ODAHIEKWU OGUNDE, YENAGOA
No fewer than 115 rice farmers in Bayelsa State are to benefit from rice production programme sponsored by a non-governmental organisation, Stakeholders Alliance for Corporate Accountability (SACA), in partnership with the Nigerian Agip Oil Company (NAOC).
It was learnt that the activities for the first batch of participants, drawn from Yenagoa and Ogbia local government areas, are expected to start soon.
Speaking with reporters in Yenagoa, the state capital, shortly after an event tagged, ‘UNGP-P2R Protect, Respect and Remedy Project: Meeting with SACA Rice Farmers’, SACA’s Executive Director, Mr Kingsley Ozegbe, stated that the programme was a fallout of the group’s recent inauguration of the Environmental Management Committee (EMT).
He said SACA also formed the Agricultural Management Committee (AMC) and the Human Rights Due Diligence Committee (HRDDC), stressing that they were aimed at educating and helping communities achieve good development in the Niger Delta region.
Ozegbe noted that SACA had been engaging Biseni Clan to secure land for the cash crops (oil palm cultivation), reiterating that the NGO was partnering Bayelsa State Ministry of Agriculture and International Institute of Tropical Agriculture (IITA) to train rice farmers in 15 communities to ensure food security.
He said: “The EMC will enlighten and educate people on the hazards associated with oil spillages, the HRDDC will support individuals and project communities to secure respect of their human rights and access remedy where necessary, while the AMC will refocus people on agriculture to focus on commercial rice production and reduce reliance on oil and gas.
“We are starting off with 115 rice farmers from two LGAs of the state. They are Yenagoa and Ogbia local government areas.
“Today, we have 25 rice farmers participating as torch bearers, while a cumulative 90 vulnerable farmers will be attached to them to strengthen their productive capacity, potential to access agricultural credit facilities and reduce their vulnerability to abuse and violence.”
Speaking on the programme, the Commissioner for Agriculture and Natural Resources, Chief David Alagoa, represented by the Director of Agricutural Services of the Ministry, Dr.
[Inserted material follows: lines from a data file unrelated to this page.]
(* ===== verification/AuthCache.v ===== *)
(** The cache of verified API keys, [internal/tenancy/auth_cache.go]: bounded,
    with a time to live, keyed by the digest of the plaintext. *)

From S2P Require Import Prelude GoBase Authz.

Record authCacheEntry := mkEntry { principal : Principal; expiry : Z }.

Record authCache := mkAuthCache {
  entries : gmap string authCacheEntry;
  ttl : Z;
  maxSize : Z
}.

Definition newAuthCache (ttl maxSize : Z) : authCache :=
  mkAuthCache ∅ (if decide (ttl ≤ 0)%Z then (5 * Minute)%Z else ttl)
    (if decide (maxSize ≤ 0)%Z then 1024%Z else maxSize).

Definition set_entries (c : authCache) m : authCache := mkAuthCache m (ttl c) (maxSize c).

Section cache.
Context {mr : MapRange} {sha : Sha256}.

Definition hashKey (plaintext : string) : string := sha256_hex plaintext.

(** [Get]; a nil cache is [None]. [t1] and [t2] are the readings of the clock
    under the shared and under the exclusive lock. *)
Definition Get (plaintext : string) (t1 t2 : Z) (c : option authCache)
  : option authCache * option Principal :=
  match c with
  | None => (None, None)
  | Some c =>
      if decide (plaintext = "") then (Some c, None)
      else
        let k := hashKey plaintext in
        match entries c !! k with
        | None => (Some c, None)
        | Some e =>
            if decide (expiry e < t1)%Z then
              (Some match entries c !! k with
                    | Some cur => if decide (expiry cur < t2)%Z then set_entries c (delete k (entries c)) else c
                    | None => c
                    end, None)
            else (Some c, Some (principal e))
        end
  end.

Definition evictOneLocked (now : Z) (c : authCache) : authCache :=
  match find (λ ke, bool_decide (expiry ke.2 < now)%Z) (range (entries c)) with
  | Some (key, _) => set_entries c (delete key (entries c))
  | None =>
      match range (entries c) with
      | (key, _) :: _ => set_entries c (delete key (entries c))
      | [] => c
      end
  end.

(** [Set]; [t1] is the reading an eviction takes, [t2] the one of the new entry. *)
Definition Set_ (plaintext : string) (p : option Principal) (t1 t2 : Z) (c : option authCache)
  : option authCache :=
  match c, p with
  | Some c, Some p =>
      if decide (plaintext = "") then Some c
      else
        let k := hashKey plaintext in
        let c :=
          match entries c !! k with
          | Some _ => c
          | None =>
              if decide (maxSize c ≤ Z.of_nat (length (range (entries c))))%Z
              then evictOneLocked t1 c else c
          end in
        Some (set_entries c (<[k := mkEntry p (t2 + ttl c)%Z]> (entries c)))
  | _, _ => c
  end.

Definition Invalidate (c : option authCache) : option authCache :=
  match c with None => None | Some c => Some (set_entries c ∅) end.

Definition Len (c : option authCache) : nat :=
  match c with None => 0 | Some c => length (range (entries c)) end.

(** ** Runs *)

Inductive cache_op :=
| OpGet (plaintext : string) (t1 t2 : Z)
| OpSet (plaintext : string) (p : option Principal) (t1 t2 : Z)
| OpInvalidate.

Definition cache_step (c : option authCache) (op : cache_op) : option authCache :=
  match op with
  | OpGet plaintext t1 t2 => (Get plaintext t1 t2 c).1
  | OpSet plaintext p t1 t2 => Set_ plaintext p t1 t2 c
  | OpInvalidate => Invalidate c
  end.

Definition run_cache (ttl maxSize : Z) (ops : list cache_op) : option authCache :=
  foldl cache_step (Some (newAuthCache ttl maxSize)) ops.

(** What is known of a digest after some operations: the principal recorded last
    and when, unless the cache was flushed since. *)
Definition record_step (k : string) (known : option (Principal * Z)) (op : cache_op)
  : option (Principal * Z) :=
  match op with
  | OpSet plaintext (Some p) _ t2 =>
      if decide (plaintext ≠ "" ∧ hashKey plaintext = k) then Some (p, t2) else known
  | OpInvalidate => None
  | _ => known
  end.

Definition recorded (k : string) (ops : list cache_op) : option (Principal * Z) :=
  foldl (record_step k) None ops.

Record cache_ok (ttl0 max0 : Z) (ops : list cache_op) (c : authCache) : Prop := {
  co_ttl : ttl c = ttl0;
  co_max : maxSize c = max0;
  co_size : (Z.of_nat (size (entries c)) ≤ max0)%Z;
  co_entries k e : entries c !! k = Some e →
    recorded k ops = Some (principal e, expiry e - ttl0)%Z
}.

Lemma length_range {V} (m : gmap string V) : length (range m) = size m.
Proof. by rewrite range_perm, length_map_to_list. Qed.

(** Evicting makes room and adds nothing. *)
Lemma evict_subset now c :
  entries (evictOneLocked now c) ⊆ entries c ∧ ttl (evictOneLocked now c) = ttl c ∧
  maxSize (evictOneLocked now c) = maxSize c ∧
  (0 < size (entries c) → size (entries (evictOneLocked now c)) < size (entries c)).
Proof.
  assert (∀ k e, (k, e) ∈ range (entries c) →
    delete k (entries c) ⊆ entries c ∧
    (0 < size (entries c) → size (delete k (entries c)) < size (entries c))) as Hdel.
  { intros k e Hk%elem_of_range. split; [apply delete_subseteq|]. intros Hpos.
    rewrite (map_size_delete_Some k (entries c)) by (by eexists). lia. }
  unfold evictOneLocked. destruct (find _ (range (entries c))) as [[k e]|] eqn:Hf.
  - apply find_some in Hf as [Hin%list_elem_of_In _]. destruct (Hdel k e Hin). done.
  - destruct (range (entries c)) as [|[k e] l] eqn:Hr.
    + split_and!; [done..|]. rewrite <-length_range, Hr. simpl. lia.
    + destruct (Hdel k e) as [? ?]; [left|]. done.
Qed.

Lemma recorded_snoc k ops op : recorded k (ops ++ [op]) = record_step k (recorded k ops) op.
Proof. unfold recorded. by rewrite foldl_app. Qed.

Lemma step_cache_ok ttl0 max0 ops op c : (0 < max0)%Z → cache_ok ttl0 max0 ops c →
  ∃ c', cache_step (Some c) op = Some c' ∧ cache_ok ttl0 max0 (ops ++ [op]) c'.
Proof.
  intros Hpos [Htl Hmx Hsz He]. destruct op as [s t1 t2|s p t1 t2|].
  - cbn [cache_step]. assert (∀ c', entries c' ⊆ entries c → ttl c' = ttl c → maxSize c' = maxSize c →
      cache_ok ttl0 max0 (ops ++ [OpGet s t1 t2]) c') as Hsub.
    { intros c' Hc' Ht Hm. split; [congruence|congruence| |].
      - pose proof (map_subseteq_size _ _ Hc'). lia.
      - intros k e Hk. rewrite recorded_snoc. apply He. by eapply lookup_weaken. }
    unfold Get. case_decide; [eexists; split; [done|by apply Hsub]|].
    destruct (entries c !! hashKey s) as [e|]; [|eexists; split; [done|by apply Hsub]].
    case_decide; [|eexists; split; [done|by apply Hsub]].
    case_decide; (eexists; split; [done|apply Hsub; try done]). apply delete_subseteq.
  - cbn [cache_step]. destruct p as [p|]; simpl.
    2: { exists c. split; [done|]. split; [done..|]. intros k e. rewrite recorded_snoc. apply He. }
    destruct (decide (s = "")) as [->|Hs].
    { exists c. split; [done|]. split; [done..|]. intros k e. rewrite recorded_snoc. cbn [record_step].
      rewrite decide_False by (by intros [? _]). apply He. }
    set (c1 := match entries c !! hashKey s with Some _ => c | None => _ end).
    assert (entries c1 ⊆ entries c ∧ ttl c1 = ttl c ∧ maxSize c1 = maxSize c ∧
      (Z.of_nat (size (<[hashKey s := mkEntry p (t2 + ttl c1)]> (entries c1))) ≤ max0)%Z) as (Hsub & Ht1 & Hm1 & Hsz1).
    { unfold c1. destruct (entries c !! hashKey s) as [e|] eqn:Hk.
      - rewrite map_size_insert_Some by (by eexists). done.
      - rewrite length_range. case_decide as Hfull.
        + destruct (evict_subset t1 c) as (Hsub & ? & ? & Hlt). split_and!; [done..|].
          rewrite map_size_insert_None by (by eapply lookup_weaken_None). lia.
        + split_and!; [done..|]. rewrite map_size_insert_None by done. lia. }
    eexists. split; [done|]. split; simpl; [congruence|congruence|done|].
    intros k e. rewrite recorded_snoc. cbn [record_step]. intros [[<- <-]|[Hne Hk]]%lookup_insert_Some.
    + rewrite decide_True by done. simpl. do 2 f_equal. rewrite Ht1, Htl. lia.
    + rewrite decide_False by (by intros [_ ?]). apply He. by eapply lookup_weaken.
  - eexists. split; [done|]. split; simpl; [done|done|rewrite map_size_empty; lia|].
    intros k e Hk. by apply lookup_empty_Some in Hk.
Qed.

Definition eff_ttl (t : Z) : Z := if decide (t ≤ 0)%Z then (5 * Minute)%Z else t.
Definition eff_max (n : Z) : Z := if decide (n ≤ 0)%Z then 1024%Z else n.

Lemma run_cache_ok t n ops :
  ∃ c, run_cache t n ops = Some c ∧ cache_ok (eff_ttl t) (eff_max n) ops c.
Proof.
  assert (0 < eff_max n)%Z as Hpos by (unfold eff_max; case_decide; lia).
  unfold run_cache. induction ops as [|op ops IH] using rev_ind.
  { eexists. split; [done|]. split; simpl; [done|done|rewrite map_size_empty; lia|].
    intros k e Hk. by apply lookup_empty_Some in Hk. }
  destruct IH as (c & Hc & Hok). rewrite foldl_app, Hc. by apply step_cache_ok.
Qed.

(** Whatever was cached, looked up, evicted and flushed before, a hit answers
    the principal recorded last for the digest of that key: recorded after the last
    flush and at most the time to live ago.
    The cache never holds more entries than its bound, and a key just recorded is
    found until its entry expires. *)
Theorem cache_sound (ttl0 max0 : Z) (ops : list cache_op) (plaintext : string) (t1 t2 : Z) :
  let c := run_cache ttl0 max0 ops in
  (Z.of_nat (Len c) ≤ eff_max max0)%Z ∧
  match (Get plaintext t1 t2 c).2 with
  | None => True
  | Some p => ∃ t, recorded (hashKey plaintext) ops = Some (p, t) ∧ (t1 ≤ t + eff_ttl ttl0)%Z
  end ∧
  ∀ p t t', plaintext ≠ "" → (t1 ≤ t' + eff_ttl ttl0)%Z →
    (Get plaintext t1 t2 (Set_ plaintext (Some p) t t' c)).2 = Some p.
Proof.
  cbv zeta. destruct (run_cache_ok ttl0 max0 ops) as (c & -> & Hok). split_and!.
  - simpl. rewrite length_range. apply Hok.
  - unfold Get. case_decide; [done|]. destruct (entries c !! hashKey plaintext) as [e|] eqn:He; [|done].
    case_decide; [done|]. simpl. exists (expiry e - eff_ttl ttl0)%Z.
    split; [by apply Hok|]. lia.
  - intros p t t' Hne Ht. unfold Set_. rewrite decide_False by done.
    set (c1 := match entries c !! hashKey plaintext with Some _ => c | None => _ end).
    assert (ttl c1 = eff_ttl ttl0) as Ht1.
    { transitivity (ttl c); [|apply Hok]. unfold c1. destruct (entries c !! _); [done|].
      case_decide; [apply evict_subset|done]. }
    unfold Get. rewrite decide_False by done. simpl. rewrite lookup_insert_eq. simpl.
    rewrite Ht1. by rewrite decide_False by lia.
Qed.
End cache.

(** ** Examples *)

Definition ex_principal (id : string) : Principal := mkPrincipal "t1" id RoleViewer.

(** A full cache drops its expired entry before a live one. *)
Example ex_cache :
  let run := run_cache (mr := canonical_range) (sha := λ s, s) 10 2
    [OpSet "a" (Some (ex_principal "a")) 0 0; OpSet "b" (Some (ex_principal "b")) 5 5;
     OpSet "c" (Some (ex_principal "c")) 12 12] in
  let get s := (Get (sha := λ s, s) s 13 13 run).2 in
  Len (mr := canonical_range) run = 2 ∧ get "a"%string = None ∧
  get "b"%string = Some (ex_principal "b") ∧ get "c"%string = Some (ex_principal "c").
Proof. by vm_compute. Qed.
Lemma mask_loop_masks p fuel rest : pattern_ok p → String.length rest < fuel →
  masked p (mask_loop fuel p rest) ∧ (ends_value rest = true → ends_value (mask_loop fuel p rest) = true).
Proof.
  intros Hp. revert rest. apply (mask_loop_ind p (λ rest out, masked p out ∧ (ends_value rest = true → ends_value out = true)));
    [by apply pattern_nonempty|..].
  - intros rest Hi. split; [|done]. intros a b H. by destruct (proj1 (Index_None rest p) Hi a b).
  - intros pre value next v out Hfirst -> _ Hends [Hout Hend] _. split.
    + intros a b H. assert (masked_tail (mask +:+ out)) as Htail by (exists out; auto).
      rewrite <-!(str_app_assoc _ p) in H. apply str_app_eq_app in H as (e & [[Ha Hb]|[Ha Hb]]).
      * rewrite (Hfirst a e) in Hb by by rewrite Ha, str_app_assoc. by subst b.
      * destruct (decide (e = "")) as [->|He]; [by rewrite Hb in Htail|].
        by apply (behind_mask p (pre +:+ p) out a b e).
    + intros H. destruct pre as [|c pre]; [|done]. by rewrite str_app_nil_l, pattern_ends in H.
Qed.

(** The loop of another pattern keeps occurrences masked. *)
Lemma mask_loop_keeps p q fuel rest : pattern_ok p → pattern_ok q →
  (∀ g, p ≠ (g +:+ q)%string) → (∀ g, q ≠ (g +:+ p)%string) →
  String.length rest < fuel → masked p rest → masked p (mask_loop fuel q rest).
Proof.
  intros Hp Hq Hpq Hqp. revert rest. apply (mask_loop_ind q (λ rest out, masked p rest → masked p out));
    [by apply pattern_nonempty|done|].
  intros pre value next v out _ -> _ Hends IH _ H.
  assert (masked p out) as Hout.
  { apply IH. intros a b ->. apply (H (pre +:+ q +:+ v +:+ a)%string). by rewrite !str_app_assoc. }
  clear IH. assert (∀ a, (a +:+ p)%string ≠ (pre +:+ q)%string) as Hnot.
  { intros a Ha. apply str_app_eq_app in Ha as (g & [[_ Hg]|[_ Hg]]); [by apply (Hqp g)|by apply (Hpq g)]. }
  intros a b Hab. rewrite <-(str_app_assoc a), <-(str_app_assoc pre) in Hab.
  apply str_app_eq_app in Hab as (e & [[Ha Hb]|[Ha Hb]]).
  - destruct (decide (e = "")) as [->|He]; [rewrite str_app_nil_r in Ha; by destruct (Hnot a)|].
    specialize (H a (e +:+ v +:+ next)%string) as (t & Ht & Hte).
    { by rewrite <-(str_app_assoc pre), Ha, !str_app_assoc. }
    destruct (mask_star e _ _ He Ht) as [e' He'].
    apply str_app_eq_app in Ha as (g & [[_ Hg]|[_ Hg]]); cycle 1.
    { destruct Hq as [Hq _]. destruct (Hq g e'). by rewrite Hg, He'. }
    subst e. rewrite str_app_assoc in Ht. apply str_app_eq_app in Ht as (k & [[Hgk Htk]|[Hgk Htk]]).
    + subst g t. rewrite Hb. exists (k +:+ q +:+ mask +:+ out)%string. rewrite !str_app_assoc. split; [done|].
      destruct k as [|c k]; [by rewrite str_app_nil_l, pattern_ends in Hte|done].
    + exfalso. destruct (decide (k = "")) as [->|Hk].
      { rewrite str_app_nil_l in Htk. subst t. by rewrite pattern_ends in Hte. }
      destruct (mask_split g k Hgk Hk) as [k' ->]. destruct q as [|c q]; [by destruct Hq|].
      injection Htk as -> _. destruct Hq as [Hq _]. by destruct (Hq "" q).
  - destruct (decide (e = "")) as [->|He]; [rewrite str_app_nil_r in Ha; by destruct (Hnot a)|].
    by apply (behind_mask p (pre +:+ q) out a b e).
Qed.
Okoya Ebasi, the Deputy Manager, Central Bank of Nigeria (CBN), Yenagoa branch, Mr Sheke Sunday, called on all beneficiaries to take the scheme seriously.
They said it was hightime ‘Bayelsans’ took agriculture as a business and not just as a means of eking out a living as peasant farmers, noting that the government could only give agriculture loans to those who practise agriculture as a business.
Also speaking, the Programme Manager of SACA, Mr Augustine Anyio, tasked beneficiaries to position themselves to effectively utilise the opportunities created by the agriculture sector of the economy to reap maximum benefits.
He noted that SACA would not be giving cash to farmers but improved rice seedlings and training on modern agronomy practices, explaining that each torch bearer would be fully supported to cultivate 50 by 100 plots of land in each of their locations for the project.